40-year-old Brian Smith came to MSU in late 2018 from Stanford University, where he and several other extremely intelligent people found out they can direct nanoparticles to tell cells to absorb and eat arterial debris that can cause heart attacks.
He says their tiny Trojan horses “can reduce the need for shunts, stents and other drugs.”
Assuming it works, it’s probably ten years from real life-saving.
As Smith and his colleagues continue the difficult process of testing their creation and bringing it to market, it’s a great time to wonder how small nanoparticles are. Consider human hair and the concept of a trillion.
“Classically,” says Smith, “the width of a human hair is 50 microns.” That varies a bit depending on how much they spend on air conditioning, but still: 50 microns, which means 50,000 nanometers.
Meanwhile, one trillion is a million million.
Smith nanoparticles are two nanometers in diameter, which means that the width of the hair is 25,000 times its width. And the number of nanoparticles needed to introduce 40 mice to the laboratory, he said, was about a quadrillion, which is a thousand trillion.
The next logical question is which container contains a quadrillion nanoparticles. Do they fit in the thimble? Syringe? A medium-sized pistol?
Like many drugs, Smith says, each dose of mouse was suspended in saline for proper dilution.
The whole swarm of dark black nanoparticles, however, “can easily fit in a syringe and can fit in a dropper with a pipette if you really squeeze them together.”
Estimate anyway, “it’s weird when I think about it sometimes,” Smith says. “But people have been doing all sorts of interesting things with molecules for years.”
He joined the Nanoparticles Party after growing up in Cincinnati and earning a Ph.D. in biomedical engineering from Ohio. Out of respect for his colleagues from the Big 10 and his health, he says he is showcasing his memorabilia from OSU only at the East Lansing House, which he along with his wife Ziba, MSU Research Grants Administrator, and their 3-month-old daughter Adara .
Smith was going to be a vet, like his father, but found he loved animals too much to watch them die.
Luckily, he also loved asking questions about how it happens, down to the point that “I was all annoyed. I wanted to know how nature works. “
The language of the field is mathematics, which he, as it turned out, speaks well. This led him to a teaching position at Stanford, where he found cardiologist Nicholas Lipper, who published an article showing how immune cells called macrophages were ordered not to eat plaques that appear in arteries that can cause atherosclerosis. .

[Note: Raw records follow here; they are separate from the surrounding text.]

(** The schedule of the test suite, updated once. *)
Lemma C6_schedule_upserts_by_type_witness :
  exists id,
    let first := schedule example_parseExpression "updateTest" "0 * * * *" 1 empty_store in
    let second := schedule example_parseExpression "updateTest" "*/30 * * * *" 2 (snd first) in
    fst first = Returned id
    /\ (forall r, In r (plainjob_scheduled_jobs empty_store) -> Scheduled.id r <> id)
    /\ plainjob_scheduled_jobs (snd first)
       = plainjob_scheduled_jobs empty_store
           ++ [Scheduled.mk id "updateTest" Scheduled.Idle 1 "0 * * * *" 0]
    /\ plainjob_jobs (snd first) = plainjob_jobs empty_store
    /\ fst second = Returned id
    /\ plainjob_scheduled_jobs (snd second)
       = plainjob_scheduled_jobs empty_store
           ++ [Scheduled.mk id "updateTest" Scheduled.Idle 1 "*/30 * * * *" 0]
    /\ plainjob_jobs (snd second) = plainjob_jobs empty_store.
Proof.
  apply (proj1 (C6_schedule_upserts_by_type string example_serializer
                  example_parseExpression
                  "updateTest" "0 * * * *" "*/30 * * * *" 1 2 empty_store)).
  - reflexivity.
  - reflexivity.
  - intros r [].
Defined.

(** * Further properties of the queue *)

(** ** Looking jobs up after [add], [markJobAsDone] and [markJobAsFailed] *)

Lemma getJobByIdStmt_some i rows j :
  getJobByIdStmt i rows = Some j -> In j rows /\ Job.id j = i.
Proof.
  unfold getJobByIdStmt, sql_get. intros H. apply find_some in H as [Hin E].
  apply Z.eqb_eq in E. auto.
Qed.

Lemma getJobByIdStmt_none i rows :
  getJobByIdStmt i rows = None <-> (forall r, In r rows -> Job.id r <> i).
Proof.
  unfold getJobByIdStmt, sql_get. split.
  - intros H r Hr E. apply (find_none _ _ H) in Hr. simpl in Hr.
    apply Z.eqb_neq in Hr. contradiction.
  - intros H. apply sql_get_none. intros r Hr. apply Z.eqb_neq. now apply H.
Qed.

(** An UPDATE by id is not seen when another id is looked up. *)
Lemma getJobByIdStmt_update_other i i' set rows :
  (forall r, Job.id (set r) = Job.id r) -> i' <> i ->
  getJobByIdStmt i' (sql_update (fun j => Job.id j =? i) set rows)
  = getJobByIdStmt i' rows.
Proof.
  intros Hid Hne. destruct (getJobByIdStmt i' rows) as [j|] eqn:E.
  - rewrite (getJobByIdStmt_update i' _ set rows j Hid E).
    apply getJobByIdStmt_some in E as [_ E].
    replace (Job.id j =? i) with false; [reflexivity|].
    symmetry. apply Z.eqb_neq. congruence.
  - apply getJobByIdStmt_none. intros r' Hr'.
    apply sql_update_In in Hr' as (r & Hr & ->).
    rewrite getJobByIdStmt_none in E. specialize (E r Hr).
    destruct (Job.id r =? i); [rewrite Hid|]; exact E.
Qed.

Lemma with_jobs_same st : with_jobs (plainjob_jobs st) st = st.
Proof. now destruct st. Qed.

Section MoreQueueFacts.
Variable Data : Type.
Variable serializer : Data -> string.
Variable parseExpression : string -> outcome unit.

(** X1. The id [add] returns was not in the store; looked up afterwards it
    gives a Pending row of the given type, created at the clock reading of
    the call, whose data is the serialized payload and whose [failedAt] and
    [error] are unset.  Every other id looks up as before, and the schedules
    are not touched. *)
Theorem X1_add_then_getJobById (type : string) (data : Data) (now : Z) (st : Store) :
  let id := fst (add serializer type data now st) in
  let st' := snd (add serializer type data now st) in
  getJobById id st = None
  /\ getJobById id st'
     = Some (Job.mk id type (serializer data) Pending now None None)
  /\ (forall i, i <> id -> getJobById i st' = getJobById i st)
  /\ plainjob_scheduled_jobs st' = plainjob_scheduled_jobs st.
Proof.
  intros id st'.
  assert (Hnone : getJobById id st = None).
  { apply getJobByIdStmt_none. intros r Hr.
    apply (next_rowid_fresh Job.id (jobs_seq st)) in Hr.
    unfold id, add, insertJobStmt. cbn [fst]. lia. }
  split; [exact Hnone|]. split; [|split; [|reflexivity]].
  - unfold getJobById, getJobByIdStmt in *. subst st'.
    unfold add, insertJobStmt. cbn [snd plainjob_jobs].
    rewrite sql_get_app_r by exact Hnone.
    unfold sql_get. cbn [find Job.id]. fold id.
    change (fst (add serializer type data now st)) with id.
    now rewrite Z.eqb_refl.
  - intros i Hi. unfold getJobById, getJobByIdStmt. subst st'.
    unfold add, insertJobStmt. cbn [snd plainjob_jobs].
    destruct (sql_get (fun j => Job.id j =? i) (plainjob_jobs st)) as [j|] eqn:E.
    + now apply sql_get_app_l.
    + rewrite sql_get_app_r by exact E. unfold sql_get. cbn [find Job.id].
      replace (next_rowid Job.id (jobs_seq st) (plainjob_jobs st) =? i) with false;
        [reflexivity|].
      symmetry. apply Z.eqb_neq. intros E'. apply Hi. rewrite <- E'. reflexivity.
Qed.

(** X4. Marking a job that is not in the store as done or as failed changes
    nothing: the store after the call is the store before it. *)
Theorem X4_mark_missing_job_is_noop (i : Z) (e : string) (now : Z) (st : Store) :
  getJobById i st = None ->
  markJobAsDone i st = st /\ markJobAsFailed i e now st = st.
Proof.
  intros H. pose proof (proj1 (getJobByIdStmt_none _ _) H) as Hnone. clear H.
  rename Hnone into H.
  unfold markJobAsDone, markJobAsFailed, updateJobStatusStmt, failJobStmt.
  rewrite !sql_update_none.
  - split; apply with_jobs_same.
  - intros r Hr. apply Z.eqb_neq. now apply H.
  - intros r Hr. apply Z.eqb_neq. now apply H.
Qed.

(** X5. For a job in the store, [markJobAsFailed] leaves it Failed with the
    given error and the clock reading as [failedAt]; [markJobAsDone] leaves
    it Done and does not touch [failedAt] and [error].  Neither changes what
    any other id looks up. *)
Theorem X5_mark_then_getJobById
    (i : Z) (e : string) (now : Z) (st : Store) (j : PersistedJob) :
  getJobById i st = Some j ->
  getJobById i (markJobAsFailed i e now st)
  = Some (Job.mk i (Job.type j) (Job.data j) Failed (Job.createdAt j)
            (Some now) (Some e))
  /\ getJobById i (markJobAsDone i st)
     = Some (Job.mk i (Job.type j) (Job.data j) Done (Job.createdAt j)
               (Job.failedAt j) (Job.error j))
  /\ (forall i', i' <> i ->
        getJobById i' (markJobAsFailed i e now st) = getJobById i' st
        /\ getJobById i' (markJobAsDone i st) = getJobById i' st).
Proof.
  intros H. unfold getJobById in *.
  destruct (getJobByIdStmt_some _ _ _ H) as [_ Hid].
  unfold markJobAsFailed, markJobAsDone, failJobStmt, updateJobStatusStmt.
  cbn [with_jobs plainjob_jobs]. split; [|split].
  - rewrite (getJobByIdStmt_update i _ _ _ j) by (auto || reflexivity).
    rewrite Hid, Z.eqb_refl. unfold Job.set_failed. now rewrite Hid.
  - rewrite (getJobByIdStmt_update i _ _ _ j) by (auto || reflexivity).
    rewrite Hid, Z.eqb_refl. unfold Job.set_status. now rewrite Hid.
  - intros i' Hne. split; apply getJobByIdStmt_update_other; auto.
Qed.

(** ** Rowids: ascending, bounded by [sqlite_sequence], never handed out twice *)

Lemma schedule_jobs_seq type cron now st :
  jobs_seq (snd (schedule parseExpression type cron now st)) = jobs_seq st.
Proof.
  unfold schedule. destruct (parseExpression cron); [|reflexivity].
  destruct (getScheduledJobByTypeStmt type (plainjob_scheduled_jobs st)); reflexivity.
Qed.

Lemma getAndMarkScheduledJobAsProcessing_jobs_seq now st :
  jobs_seq (snd (getAndMarkScheduledJobAsProcessing now st)) = jobs_seq st.
Proof.
  unfold getAndMarkScheduledJobAsProcessing, transaction.
  destruct (getNextScheduledJobStmt now (plainjob_scheduled_jobs st)); reflexivity.
Qed.

Lemma insertJobStmt_jobs_seq t d created st :
  jobs_seq st < jobs_seq (snd (insertJobStmt t d created st)).
Proof. unfold insertJobStmt, next_rowid. cbn [snd jobs_seq]. lia. Qed.

(** No call lowers the [sqlite_sequence] entry of the jobs table. *)
Lemma call_jobs_seq now c st :
  jobs_seq st <= jobs_seq (call serializer parseExpression now c st).
Proof.
  destruct c; cbn [call]; try (cbn; lia).
  - pose proof (insertJobStmt_jobs_seq type (serializer data) now st).
    unfold add. lia.
  - rewrite addMany_eq. cbn [snd].
    apply (insertManyJobs_preserve (fun s => jobs_seq st <= jobs_seq s)); [|lia].
    intros t d created s Hs. pose proof (insertJobStmt_jobs_seq t d created s). lia.
  - rewrite schedule_jobs_seq. lia.
  - rewrite getAndMarkScheduledJobAsProcessing_jobs_seq. lia.
Qed.

Lemma calls_jobs_seq cs st :
  jobs_seq st <= jobs_seq (calls serializer parseExpression cs st).
Proof.
  apply (calls_preserve Data serializer parseExpression (fun s => jobs_seq st <= jobs_seq s));
    [|lia].
  intros now c s Hs. pose proof (call_jobs_seq now c s). lia.
Qed.

(** X2. An id that [add] has returned is never returned by a later [add],
    whatever calls are made in between, the retention sweeps that delete
    the job included: the later id is the larger one. *)
Theorem X2_add_never_reuses_an_id
    (type1 type2 : string) (data1 data2 : Data) (now1 now2 : Z)
    (cs : list (Z * Call Data)) (st : Store) :
  let first := add serializer type1 data1 now1 st in
  let later := add serializer type2 data2 now2
                 (calls serializer parseExpression cs (snd first)) in
  fst first < fst later.
Proof.
  intros first later.
  pose proof (calls_jobs_seq cs (snd first)) as H.
  subst first later. unfold add, insertJobStmt in *. cbn [fst snd jobs_seq] in *.
  unfold next_rowid at 2. lia.
Qed.

Lemma StronglySorted_snoc (l : list Z) (x : Z) :
  StronglySorted Z.lt l -> (forall y, In y l -> y < x) ->
  StronglySorted Z.lt (l ++ [x]).
Proof.
  induction l as [|a l IH]; simpl; intros Hs Hlt.
  - repeat constructor.
  - inversion Hs as [|? ? Hs' Hall]; subst. constructor.
    + apply IH; auto.
    + apply Forall_app. split; [assumption|]. constructor; auto.
Qed.

Lemma StronglySorted_map_filter {Row : Type} (key : Row -> Z) (p : Row -> bool) rows :
  StronglySorted Z.lt (map key rows) ->
  StronglySorted Z.lt (map key (filter p rows)).
Proof.
  induction rows as [|r rows IH]; simpl; intros Hs; [constructor|].
  inversion Hs as [|? ? Hs' Hall]; subst.
  destruct (p r); simpl; auto. constructor; auto.
  rewrite Forall_forall in *. intros x Hx. apply Hall.
  apply in_map_iff in Hx as (y & <- & Hy). apply in_map.
  now apply filter_In in Hy.
Qed.

(** The jobs table is in ascending rowid order, and no rowid is above the
    [sqlite_sequence] entry or below 1. *)
Lemma call_rowids now c st :
  StronglySorted Z.lt (map Job.id (plainjob_jobs st))
  /\ (forall j, In j (plainjob_jobs st) -> 0 < Job.id j <= jobs_seq st) ->
  StronglySorted Z.lt
    (map Job.id (plainjob_jobs (call serializer parseExpression now c st)))
  /\ (forall j, In j (plainjob_jobs (call serializer parseExpression now c st)) ->
        0 < Job.id j <= jobs_seq (call serializer parseExpression now c st)).
Proof.
  assert (Hins : forall t d created s,
             StronglySorted Z.lt (map Job.id (plainjob_jobs s))
             /\ (forall j, In j (plainjob_jobs s) -> 0 < Job.id j <= jobs_seq s) ->
             StronglySorted Z.lt
               (map Job.id (plainjob_jobs (snd (insertJobStmt t d created s))))
             /\ (forall j, In j (plainjob_jobs (snd (insertJobStmt t d created s))) ->
                   0 < Job.id j <= jobs_seq (snd (insertJobStmt t d created s)))).
  { intros t d created s [Hs Hb]. unfold insertJobStmt.
    cbn [snd plainjob_jobs jobs_seq].
    pose proof (max_rowid_nonneg Job.id (plainjob_jobs s)) as Hnn.
    split.
    - rewrite map_app. cbn [map Job.id]. apply StronglySorted_snoc; [assumption|].
      intros y Hy. apply in_map_iff in Hy as (r & <- & Hr).
      now apply next_rowid_fresh.
    - intros j Hj. apply in_app_or in Hj as [Hj|[<-|[]]].
      + specialize (Hb j Hj). unfold next_rowid. lia.
      + cbn [Job.id]. unfold next_rowid. lia. }
  assert (Hupd : forall w set,
             (forall r, Job.id (set r) = Job.id r) ->
             StronglySorted Z.lt (map Job.id (plainjob_jobs st))
             /\ (forall j, In j (plainjob_jobs st) -> 0 < Job.id j <= jobs_seq st) ->
             StronglySorted Z.lt (map Job.id (sql_update w set (plainjob_jobs st)))
             /\ (forall j, In j (sql_update w set (plainjob_jobs st)) ->
                   0 < Job.id j <= jobs_seq st)).
  { intros w set Hid [Hs Hb]. split; [now rewrite sql_update_column|].
    intros j Hj. apply sql_update_In in Hj as (r & Hr & ->).
    specialize (Hb r Hr). destruct (w r); [rewrite Hid|]; exact Hb. }
  assert (Hdel : forall w,
             StronglySorted Z.lt (map Job.id (plainjob_jobs st))
             /\ (forall j, In j (plainjob_jobs st) -> 0 < Job.id j <= jobs_seq st) ->
             StronglySorted Z.lt (map Job.id (sql_delete w (plainjob_jobs st)))
             /\ (forall j, In j (sql_delete w (plainjob_jobs st)) ->
                   0 < Job.id j <= jobs_seq st)).
  { intros w [Hs Hb]. split; [now apply StronglySorted_map_filter|].
    intros j Hj. apply sql_delete_In in Hj as [Hj _]. auto. }
  intros H. destruct c; cbn [call].
  - apply Hins, H.
  - rewrite addMany_eq. cbn [snd].
    apply (insertManyJobs_preserve
             (fun s => StronglySorted Z.lt (map Job.id (plainjob_jobs s))
                       /\ (forall j, In j (plainjob_jobs s) ->
                             0 < Job.id j <= jobs_seq s)) Hins), H.
  - rewrite schedule_jobs, schedule_jobs_seq. exact H.
  - apply Hupd; [reflexivity|exact H].
  - apply Hdel, H.
  - apply Hdel, H.
  - rewrite getAndMarkJobAsProcessing_store. cbn [with_jobs plainjob_jobs jobs_seq].
    unfold getAndMarkJobAsProcessingStmt.
    destruct (oldest_pending type (plainjob_jobs st)); [|exact H].
    apply Hupd; [reflexivity|exact H].
  - rewrite getAndMarkScheduledJobAsProcessing_jobs,
      getAndMarkScheduledJobAsProcessing_jobs_seq. exact H.
  - apply Hupd; [reflexivity|exact H].
  - apply Hupd; [reflexivity|exact H].
  - exact H.
Qed.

Atherosclerosis is a specific type of arteriosclerosis or hardening of the arteries that can lead to cardiac arrest or stroke.
Smith, Lipper, graduate student Nilufar Hosseini Nassab, medical student Alyssa Flores and a number of colleagues focused on selectively intercepting receptor signals in macrophages and sending messages to engage.
Base nanoparticles are created using what is known as the high pressure carbon monoxide process. HiPco is a gas-phase reaction of high-purity iron, often a gray powder, with high-pressure carbon monoxide.
The team can create them in a day, Smith says, but often buys them from a Canadian company because it’s cheaper.
It’s a two-day effort to make them biocompatible, attach polymers so they can work in syringes, and lace them up with chemicals.
“They are aimed at shutting down the shutdown process,” said Philip Levy, a Wayne physician and professor, president of the Detroit Board of the American Heart Association. “By doing this, they can restrict macrophages so they start consuming garbage and reduce plaque size from the inside out.
“It’s actually a great idea.”
At Beaumont Health, Justin Trievax notes that he and other interventional cardiologists are “skeptical of many treatments,” no matter how promising they seem in the early stages.
However, he is intrigued by the potential of nanoparticles to treat high-risk patients or those who have arrived in the midst of a mini-stroke or heart attack.
“Atherosclerosis is stable until it happens. We just don’t know when it will happen, ”Trivax says. “So it shows a certain promise.”
The inventors have applied for a previous patent, and Smith says Stanford’s patent office will be looking for a partner to develop a discovery for clinical use.
Although he has several patents and teaches a one-year course in medical-technical entrepreneurship, “I’ve never gone through this whole process moving something from bench to bed,” he says.
He predicts it should be interesting but potentially disappointing.
Nanotherapy will be tested on rabbits, then on pigs, then on humans. The toxicity study will take three to five years. This will be followed by clinical trials that suggest treating the aces of all previous tests.
“I’d say we’re looking at eight years in total,” Smith says, “as a supeptimist, provided everything goes perfectly, something I’ve never heard of in the history of medicine.”
So it’s probably 10 years, which feels like an eternity when he’s talking to people who need help now.
But when he talks to other scientists who have jumped over hoops, he says, “I feel like we’re on a very good path” – a little little one with a line of tiny nanobarriers.